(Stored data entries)
(* ===== verification/OduFindings.v ===== *)
(** Defects of the tunnels of the O-DU, each shown by a run of the translated code. *)

From S2P Require Import Prelude GtpU GtpTunnels CmHash OduEgtp OduTunnels OduF1u.

(** One tunnel, TEID 49, for DRB 2 of UE 5. *)
Definition one_tunnel : DuCb :=
  match du_step a_du (DuAdd 5 1 [a_tnl] [100; 200; 300]) with Ok (du, _) => du | _ => a_du end.

Definition change_to (t drb : Z) : UpTnlCfg := mk_upTnl CONFIG_MOD 0 0 drb (Some (mk_gtpTnl 0 0 t)).

Definition events {A B C} (r : res (A * B * C)) : option C := match r with Ok (_, _, ev) => Some ev | _ => None end.

(** The answer of the DU loses the upper byte of its TEID: for a TEID of 2^24 or more the CU sends
    to another one, and the DU drops the packets of the bearer unless that one is in use. *)
Theorem large_teid_dl_lost (du : DuCb) (T : list UpTnlCfg) (t : Z) (Msg : list Z) (h0 : EgtpMsgHdr) (t0 t1 t2 t3 t4 : Z) :
  tunnels du T -> 2 ^ 24 <= t < 2 ^ 32 -> Z.of_nat (length Msg) < 2 ^ 16 ->
  let td := BUFFER_TO_INT32 (fillGtpTunnelforDl t) in
  td <> t /\ (td ∉ teid_of <$> T ->
    egtpHdlRecvData du h0 t0 t1 t2 t3 t4 (gpdu_bytes td Msg false false 0 0) true = Ok (ROK, [])).
Proof.
  intros Ht Hr Hl. cbv zeta. rewrite teid_to_cu by lia. pose proof (Z.mod_pos_bound t (2 ^ 24) ltac:(lia)) as Hm.
  split; [lia|]. intros Hn. rewrite gpdu_wire by lia.
  destruct (du_step_refines du T (DuDl (preDefHdr (t mod 2 ^ 24)) (Z.of_nat (length Msg)) Msg h0 t0 t1 t2 t3 t4) Ht) as (du' & E & _);
    [apply preDefHdr_wf; lia|].
  cbn [du_step du_spec snd em_teId preDefHdr] in E. change (mk_emh _ _ _ _ _ _) with (preDefHdr (t mod 2 ^ 24)) in E.
  assert (Ed : dl_target (t mod 2 ^ 24) T = None).
  { unfold dl_target. destruct (List.find _ T) as [c|] eqn:Ef; [|done]. apply find_some in Ef as [Hin Ec%Z.eqb_eq].
    destruct Hn. apply list_elem_of_fmap. exists c. split; [done|]. by apply list_elem_of_In. }
  rewrite Ed in E. bind_ok E. destruct x as [r ev]. injection E as _ ->.
  assert (Er : r = ROK) by (unfold egtpHdlRecvData in E0; bind_ok E0; bind_ok E0; destruct x0; by injection E0). by rewrite <- Er.
Qed.

(** After the modification of a tunnel the table keeps the pointer to the freed block: when the
    allocator returns another block, the next packet follows a dangling pointer. *)
Theorem modified_entry_dangles :
  match duUpdateTunnelCfgDb one_tunnel 5 1 [change_to 50 2] [Some 600; Some 700] with
  | Ok (du, ret, _) => ret = ROK /\ DuProcRlcUlUserDataTrans du 5 2 [1; 2; 3] 0 true = Fault UseAfterFree
  | _ => False
  end.
Proof. vm_compute. by split. Qed.

(** When it returns the same block, the control block of the tunnel is in the bin of the old TEID
    under the new one: uplink packets find no tunnel, and the release of the UE does not end. *)
Definition modified_tunnel : DuCb :=
  match duUpdateTunnelCfgDb one_tunnel 5 1 [change_to 50 2] [Some 200; Some 300] with Ok (du, _, _) => du | _ => a_du end.

Theorem modified_tunnel_not_found :
  events (DuProcRlcUlUserDataTrans modified_tunnel 5 2 [1; 2; 3] 0 true) = Some [].
Proof. vm_compute. reflexivity. Qed.

(** A turn that leaves the table as it is, with the entry marked, is repeated for ever. *)
Lemma delete_stuck du c fuel :
  (0 <? numTeId du) = true -> slot du 0 = Ok (Some 200) -> tnlMem du !! 200 = Some c -> up_ueId c = 5 ->
  duProcEgtpTunnelCfg (du <| tnlMem := <[200 := c <| configType := CONFIG_DEL |>]> (tnlMem du) |>) 0 (Some 200)
    (c <| configType := CONFIG_DEL |>) [] =
    Ok (du <| tnlMem := <[200 := c <| configType := CONFIG_DEL |>]> (tnlMem du) |>, RFAILED, []) ->
  delete_tunnels fuel du 0 5 [] = Fault FuelExhausted.
Proof.
  revert du c. induction fuel as [|f IH]; intros du c Hn Hs Hm Hu E; cbn [delete_tunnels]; rewrite Hn; [done|].
  rewrite Hs. cbn [rbind deref]. rewrite Hm. cbn [rbind]. rewrite Hu, Z.eqb_refl, E. cbn [rbind].
  destruct du as [U n m e], c as [ct ce ue dr t1]. unfold update in *; cbn [upTnlCfg numTeId tnlMem egtp configType up_cellId up_ueId up_drbId tnlCfg1] in *.
  apply (IH _ (mk_upTnl CONFIG_DEL ce ue dr t1)); [done|done|apply lookup_insert_eq|done|].
  unfold update; cbn [upTnlCfg numTeId tnlMem egtp configType up_cellId up_ueId up_drbId tnlCfg1].
  rewrite insert_insert_eq. exact E.
Qed.

Theorem release_does_not_end fuel : delete_tunnels fuel modified_tunnel 0 5 [] = Fault FuelExhausted.
Proof.
  apply (delete_stuck _ (mk_upTnl CONFIG_MOD 1 5 2 (Some (mk_gtpTnl 0 0 50)))); [by vm_compute..|].
  vm_compute. reflexivity.
Qed.

(** With TEIDs in the same bin the tunnel is found, but its packets keep the old remote TEID. *)
Definition modified_in_bin : DuCb :=
  match duUpdateTunnelCfgDb one_tunnel 5 1 [change_to (49 + 1024) 2] [Some 200; Some 300] with Ok (du, _, _) => du | _ => a_du end.

Theorem modified_tunnel_old_header :
  events (DuProcRlcUlUserDataTrans modified_in_bin 5 2 [1; 2; 3] 0 true) =
  Some [Egtp (UdpSend (dstIp (egtp a_du)) EGTP_RECVR_PORT (gpdu_bytes 49 [1; 2; 3] false false 0 0))].
Proof. vm_compute. reflexivity. Qed.

(** A request to modify a DRB without a tunnel dereferences a null pointer. *)
Theorem modify_unknown_drb : duUpdateTunnelCfgDb one_tunnel 5 1 [change_to 50 3] [] = Fault NullDeref.
Proof. vm_compute. reflexivity. Qed.

(** Deleting the last tunnel of the table succeeds and reports a failure. *)
Theorem delete_last_reports_failure :
  match duUpdateTunnelCfgDb one_tunnel 5 1 [mk_upTnl CONFIG_DEL 0 0 2 (Some (mk_gtpTnl 0 0 49))] [] with
  | Ok (du, ret, _) => ret = RFAILED /\ numTeId du = 0
  | _ => False
  end.
Proof. vm_compute. by split. Qed.

(** A request for a DRB that has a tunnel ends the loop: the DRBs behind it are not set up. *)
Theorem later_drbs_skipped :
  match duUpdateTunnelCfgDb one_tunnel 5 1 [change_to (49 + 1024) 2; mk_upTnl CONFIG_ADD 0 0 3 (Some (mk_gtpTnl 0 0 60))]
          [Some 200; Some 300; Some 400; Some 500; Some 600] with
  | Ok (du, ret, _) => ret = ROK /\ numTeId du = 1
  | _ => False
  end.
Proof. vm_compute. by split. Qed.

(** An uplink packet of a DRB without a tunnel leaves on the tunnel whose TEID is left on the stack. *)
Theorem stale_teid_used :
  events (DuProcRlcUlUserDataTrans one_tunnel 9 9 [1; 2; 3] 49 true) =
  Some [Egtp (UdpSend (dstIp (egtp a_du)) EGTP_RECVR_PORT (gpdu_bytes 49 [1; 2; 3] false false 0 0))].
Proof. vm_compute. reflexivity. Qed.

(** The type of a message is not looked at: an end marker is handed to RLC as an empty packet. *)
Theorem end_marker_taken_for_data :
  egtpHdlRecvData one_tunnel (preDefHdr 0) 0 0 0 0 0 [0x30; 254; 0; 0; 0; 0; 0; 49] true = Ok (ROK, [DlUserData 1 5 2 0 []]).
Proof. vm_compute. reflexivity. Qed.

(** With a PDCP number the type of the extension overwrites the last byte of the TEID, also for the
    packets that follow. *)
Definition with_pdcp : EgtpMsgHdr :=
  mk_emh (mk_tkn false 0) (mk_tkn false 0) (mk_tkn false 0) (mk_tkn true 7) 49 EGTPU_MSG_GPDU.

Theorem pdcp_number_overwrites_teid :
  match egtpHdlDatInd (egtp one_tunnel) (mk_egtpMsg with_pdcp [1; 2; 3]) with
  | Ok (st, ret, ev) =>
    ev = [UdpSend (dstIp (egtp a_du)) EGTP_RECVR_PORT [0x34; 255; 0; 7; 0; 0; 0; 192; 1; 0; 7; 0; 1; 2; 3]] /\
    events (egtpHdlDatInd st (mk_egtpMsg (preDefHdr 49) [4; 5])) =
      Some [UdpSend (dstIp (egtp a_du)) EGTP_RECVR_PORT (gpdu_bytes 192 [4; 5] false false 0 0)]
  | _ => False
  end.
Proof. vm_compute. by split. Qed.

(** With a sequence number the flag is set and the number is not sent: the receiver takes the first
    four bytes of the packet for it. *)
Definition with_seq : EgtpMsgHdr :=
  mk_emh (mk_tkn false 0) (mk_tkn true 7) (mk_tkn false 0) (mk_tkn false 0) 49 EGTPU_MSG_GPDU.

Theorem sequence_number_not_sent :
  events (egtpHdlDatInd (egtp one_tunnel) (mk_egtpMsg with_seq [1; 2; 3; 4; 5])) =
  Some [UdpSend (dstIp (egtp a_du)) EGTP_RECVR_PORT [0x32; 255; 0; 5; 0; 0; 0; 49; 1; 2; 3; 4; 5]].
Proof. vm_compute. reflexivity. Qed.

(** An extension header of another type is not skipped by its length: its bytes are taken for types
    of extension headers, up to the first zero, and the rest is left in the packet. *)
Theorem unknown_extension_misread :
  egtpHdlRecvData one_tunnel (preDefHdr 0) 0 0 0 0 0
    ([0x34; 255; 0; 11; 0; 0; 0; 49; 0; 0; 0; 0x84] ++ [1; 0; 5; 0] ++ [1; 2; 3]) true = Ok (ROK, [DlUserData 1 5 2 5 [5; 0; 1; 2; 3]]).
Proof. vm_compute. reflexivity. Qed.

(** A message that ends inside the extension headers keeps the receiver in its loop. *)
Theorem truncated_extension_loops :
  egtpDecodeHdr (preDefHdr 0) 0 0 0 0 0 [0x34; 255; 0; 4; 0; 0; 0; 49; 0; 0; 0; 0x84] = Fault FuelExhausted /\
  forall fuel l t1 t2 h, ext_loop fuel 0x84 l t1 t2 h [] = Fault FuelExhausted.
Proof. split; [reflexivity|]. intros. by apply ext_loop_diverges. Qed.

| What is expected |
Go through the entries and count the lines where the word "None" appears; give only the count.

| Task output |
2